Her brother is on Tsukiyama’s side of the aisle. He’s an analyst of some sort. Hide has never heard him speak. He wears an eyepatch, which originally reminded Hide of Kaneki. In one of the fights that broke out, however, someone punched it off. It stopped the fight. There’s a gaping, badly scarred hole of a ruined socket under it. He didn’t make a sound. He’s mute.

“Experiments,” Mado admitted when Hide asked her on a Monday because Tsukiyama has a hair-trigger temper regarding questions of people on his side of the aisle. “Not all the Quinx worked.”

It’s an understatement. Most were failures. It’s something that is brought up over and over. Human experimentation has not lost its horror to the public. It hasn’t lost its horror with Hide. Ghoul experimentation turns Hide’s stomach as it does with ghouls who are willing to be vocal. Both Mado and Tsukiyama, despite everything, are almost blasé about it.

“It’s sickening,” Hide says to Nishiki. 

“What did you expect?” Nishiki says, frowning as if in disappointment.

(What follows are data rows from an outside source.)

(* ===== verification/SPSCProps.v ===== *)
(** * What the shared-memory ring guarantees

    The invariant of the interleaved accesses of SPSCVarQueue.v, and its
    consequences: no access is out of bounds, no unread block is overwritten,
    the messages come out whole, once each, in the order they were pushed. *)

From stdpp Require Import relations.
From S2P Require Import Prelude Endian MsgHeader SPSCVarQueue.
Local Open Scope Z_scope.

(** ** The ring as a sequence of segments

    Between the reading and the writing position, both counted without wrap,
    the ring holds messages, and the padding left at its end by a rewind. *)
Inductive seg : Type := SMsg (m : list Block) | SPad.

Definition msgs (ss : list seg) : list (list Block) :=
  flat_map (fun s => match s with SMsg m => [m] | SPad => [] end) ss.

(** A message is as long as its header says. *)
Definition msg_shape (m : list Block) : Prop :=
  match m with
  | [] => False
  | b :: _ => 0 < blk_size b < 2 ^ 16 /\ zlen m = blocks sizeof_Block (blk_size b)
  end.

Section Covers.
Context (N : Z) (N_pos : 0 < N).
Implicit Types (bl : list Block) (X Y R W V : Z).

(** The block at unbounded index [X]. *)
Definition at_ bl X : option Block := bl !! Z.to_nat (X mod N).

Inductive covers (bl : list Block) : Z -> list seg -> Z -> Prop :=
| cov_nil R : covers bl R [] R
| cov_msg R m ss W :
    msg_shape m -> R mod N + zlen m <= N ->
    (forall i, (i < length m)%nat -> at_ bl (R + Z.of_nat i) = m !! i) ->
    covers bl (R + zlen m) ss W ->
    covers bl R (SMsg m :: ss) W
| cov_pad R b ss W :
    0 < R mod N -> at_ bl R = Some b -> blk_size b = 0 ->
    covers bl (R + (N - R mod N)) ss W ->
    covers bl R (SPad :: ss) W.

Lemma mod_range X : 0 <= X mod N < N.
Proof using N_pos. apply Z.mod_pos_bound. exact N_pos. Qed.

Lemma mod_shift X k : 0 <= k -> X mod N + k < N -> (X + k) mod N = X mod N + k.
Proof using N_pos.
  intros Hk Hlt. pose proof (mod_range X). rewrite Z.add_mod by lia.
  rewrite (Z.mod_small k) by lia. apply Z.mod_small. lia.
Qed.

Lemma mod_pad X : (X + (N - X mod N)) mod N = 0.
Proof using N_pos.
  rewrite (Z.div_mod X N) at 1 by lia.
  replace (N * (X / N) + X mod N + (N - X mod N)) with ((X / N + 1) * N) by lia.
  apply Z.mod_mul. lia.
Qed.

Lemma mod_inj X Y : - N < X - Y < N -> X mod N = Y mod N -> X = Y.
Proof using N_pos.
  intros Hd E. pose proof (Z.div_mod X N ltac:(lia)). pose proof (Z.div_mod Y N ltac:(lia)).
  assert (Hq : N * (X / N - Y / N) = X - Y) by lia.
  assert (X / N - Y / N = 0) by nia. nia.
Qed.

Hide doesn’t know. Despite their obvious differences, Mado and Tsukiyama are mirror images of each other in a lot of ways. Both of them have tempers and tend to lash out when they feel threatened. Mado lost both her parents to ghouls. The CCG exterminated Tsukiyama’s family. They like cats, fashion, and soap operas. The latter they talk about over coffee if they’re both in particularly good moods.

It makes Hide realize that even with them he’s apart. He didn’t lose is family violently. Rather, his parents are still alive. They live in Hiroshima, and Hide doesn’t have much contact with them. They aren’t on bad terms, but it’s difficult. They thought Hide was dead for three years only to find out he’s alive and mixed up in the greatest battle between humans and ghouls in a hundred and fifty years. They don’t know how to talk to him, and Hide doesn’t know how to talk to them. 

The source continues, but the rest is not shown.